Lemma put_released s i a a' :
  slots_inv n s -> sl_threads s !! i = Some a -> actor_thread_ok a' -> at_worker a' = at_worker a ->
  holds_place a = true -> holds_place a' = false ->
  slots_inv n (put i a' (release_orphan (at_worker a) (sl_sup s)) s).
Proof.
  intros [H1 H2 H3 H4 H5 H6] Hi Hok Hw Hh Hh'.
  assert (Hp : places_of (at_worker a) a = true) by (unfold places_of; by rewrite Hh, Z.eqb_refl).
  pose proof (count_ge _ _ _ _ Hi Hh) as Hge. pose proof (count_ge _ _ _ _ Hi Hp) as Hge'.
  assert (H0 : count (places_of (at_worker a)) (sl_threads s) = 1) by (destruct (H5 (at_worker a)); lia).
  assert (Hm : sv_orphaned_by_worker (sl_sup s) !! at_worker a = Some 1).
  { destruct (H5 (at_worker a)) as [_ Hm]. by rewrite H0 in Hm. }
  unfold release_orphan. rewrite Hm.
  change (wrapping_sub 1 1) with 0. cbn [Z.eqb]. rewrite wrapping_sub_small by (unfold is_u, usize_max in *; lia).
  assert (Hc : count holds_place (<[i := a']> (sl_threads s)) = count holds_place (sl_threads s) - 1)
    by (rewrite (count_insert _ _ _ _ _ Hi), Hh, Hh'; cbn [Z.b2z]; lia).
  split; cbn; [by apply Forall_insert|done|lia|lia| |done].
  intros w. rewrite (count_insert _ _ _ _ _ Hi). unfold places_of at 2 3 5 6. rewrite Hh, Hh', Hw. cbn [andb Z.b2z].
  destruct (at_worker a =? w) eqn:He; bool_props.
  - subst w. rewrite H0, lookup_delete. by case_decide.
  - rewrite lookup_delete_ne by done. cbn [Z.b2z]. rewrite Z.sub_0_r, Z.add_0_r. apply H5.
Qed.
(** ** Bootstraps *)

Abbreviation decode_bootstrap bytes :=
  (decode_bootstrap_bytes dec try_reserve_exact bytes DEFAULT_MAX_DECOMPRESSED_BYTES : Res FormatError (ArchiveBootstrap M)).
Abbreviation decode_metadata header bytes :=
  (decode_metadata_bytes dec metadata_from_json header bytes DEFAULT_MAX_DECOMPRESSED_BYTES).

Definition load_bootstrap_local_uncached (tileset_id : string) : SM St AnyError (option (ArchiveBootstrap M)) :=
  initial ← sm_attempt (storage_read_range tileset_id 0 MIN_BOOTSTRAP_BYTES None);
  match initial with
  | inl SeNotFound => _ ← update_archives (fun now => ac_mark_absent now tileset_id); mret None
  | inl error => lift (Err (AeContext "failed to read PMTiles header" (AeStorage error)))
  | inr initial_bytes =>
      archive ← lift (format_error (decode_bootstrap initial_bytes));
      _ ← update_archives (fun _ => ac_put tileset_id archive initial_bytes);
      mret (Some archive)
  end.

(** A bootstrap that a peer sent. *)
Definition install_transfer (tileset_id : string) (transfer : BootstrapTransfer)
    : SM St AnyError (option (ArchiveBootstrap M)) :=
  let bootstrap := bt_bootstrap transfer in
  archive ← lift (map_err (AeContext "failed to decode bootstrap from peer") (format_error (decode_bootstrap bootstrap)));
  archive ← match bt_metadata transfer with
            | Some metadata_bytes =>
                metadata ← lift (map_err (AeContext "failed to decode metadata from peer")
                                   (format_error (decode_metadata (ab_header archive) metadata_bytes)));
                mret (with_metadata (Some metadata) archive)
            | None => mret archive
            end;
  _ ← update_archives (fun _ => ac_put tileset_id archive bootstrap);
  mret (Some archive).

Definition load_bootstrap_uncached (tileset_id : string) (include_metadata : bool)
    : SM St AnyError (option (ArchiveBootstrap M)) :=
  fetched ← sm_attempt (route_bootstrap xxhash64 self_node_id router tileset_id include_metadata);
  match fetched with
  | inr (Some transfer) => install_transfer tileset_id transfer
  | inr None | inl _ => load_bootstrap_local_uncached tileset_id
  end.

(** The answer the caches have for a bootstrap. *)
Definition known_bootstrap (tileset_id : string) : SM St AnyError (option (option (ArchiveBootstrap M))) :=
  with_archives (fun now c =>
    match ac_get tileset_id c with
    | Some archive => Some (Some archive)
    | None => if ac_is_known_absent now tileset_id c then Some None else None
    end).

Definition load_bootstrap_with_metadata (tileset_id : string) (include_metadata : bool)
    : SM St AnyError (option (ArchiveBootstrap M)) :=
  flight_loop fuel (known_bootstrap tileset_id) (bootstrap_flight tileset_id)
    (load_bootstrap_uncached tileset_id include_metadata).

Definition rd_load_bootstrap (tileset_id : string) : SM St AnyError (option (ArchiveBootstrap M)) :=
  load_bootstrap_with_metadata tileset_id false.

Definition load_bootstrap_local (tileset_id : string) : SM St AnyError (option (ArchiveBootstrap M)) :=
  flight_loop fuel (known_bootstrap tileset_id) (bootstrap_flight tileset_id)
    (load_bootstrap_local_uncached tileset_id).

(** ** Metadata *)

Definition metadata_length_usize (h : Header) : Res AnyError Z :=
  ok_or (AeContext "PMTiles metadata length exceeds usize" (AeMessage "out of range integral type conversion attempted"))
    (usize_try_from (metadata_length h)).

Definition load_metadata_from_backend (tileset_id : string) (archive : ArchiveBootstrap M) : SM St AnyError M :=
  if metadata_length (ab_header archive) =? 0 then mret Metadata_default else
  length ← lift (metadata_length_usize (ab_header archive));
  bytes ← context "failed to read PMTiles metadata"
            (storage_read_range tileset_id (metadata_offset (ab_header archive)) length
               (Some (ab_archive_len archive)));
  lift (format_error (decode_metadata (ab_header archive) bytes)).

Definition load_metadata_uncached (tileset_id : string) : SM St AnyError (option M) :=
  archive ← load_bootstrap_with_metadata tileset_id true;
  match archive with
  | None => mret None
  | Some archive =>
      match ab_metadata archive with
      | Some metadata => mret (Some metadata)
      | None =>
          metadata ← load_metadata_from_backend tileset_id archive;
          _ ← update_archives (fun _ => ac_put_metadata tileset_id metadata);
          mret (Some metadata)
      end
  end.

Definition known_metadata (tileset_id : string) : SM St AnyError (option (option M)) :=
  with_archives (fun now c =>
    match ac_get tileset_id c ≫= ab_metadata with
    | Some metadata => Some (Some metadata)
    | None => if ac_is_known_absent now tileset_id c then Some None else None
    end).

Definition rd_load_metadata (tileset_id : string) : SM St AnyError (option M) :=
  flight_loop fuel (known_metadata tileset_id) (metadata_flight tileset_id) (load_metadata_uncached tileset_id).

(** ** Leaf directories *)

Definition read_directory_from_backend (tileset_id : string) (offset length : Z) (compression : Compression)
    (archive_len : Z) : SM St AnyError Directory :=
  bytes ← context "failed to read directory" (storage_read_range tileset_id offset length (Some archive_len));
  lift (format_error (Directory_parse dec try_reserve_exact compression bytes)).

Definition load_leaf_directory_uncached (tileset_id : string) (offset length : Z) (compression : Compression)
    (archive_len : Z) : SM St AnyError Directory :=
  let leaf_key := (tileset_id, offset, length) in
  fetched ← route_leaf xxhash64 self_node_id router tileset_id offset length;
  directory ←
    match fetched with
    | Some body =>
        lift (map_err (AeContext "failed to decode leaf directory from peer")
                (format_error (Directory_parse dec try_reserve_exact compression body)))
    | None => read_directory_from_backend tileset_id offset length compression archive_len
    end;
  _ ← update_archives (fun _ => ac_put_leaf leaf_key directory);
  mret directory.

Definition load_leaf_directory (tileset_id : string) (offset length : Z) (compression : Compression)
    (archive_len : Z) : SM St AnyError Directory :=
  let leaf_key := (tileset_id, offset, length) in
  flight_loop fuel (with_archives (fun _ => ac_get_leaf leaf_key)) (leaf_flight leaf_key)
    (load_leaf_directory_uncached tileset_id offset length compression archive_len).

== == ==

Take the listing above and repeat exactly the lines from the one containing "Some body =>" through the one containing "Definition load_leaf_directory (tileset_id", both included.

    | Some body =>
        lift (map_err (AeContext "failed to decode leaf directory from peer")
                (format_error (Directory_parse dec try_reserve_exact compression body)))
    | None => read_directory_from_backend tileset_id offset length compression archive_len
    end;
  _ ← update_archives (fun _ => ac_put_leaf leaf_key directory);
  mret directory.

Definition load_leaf_directory (tileset_id : string) (offset length : Z) (compression : Compression)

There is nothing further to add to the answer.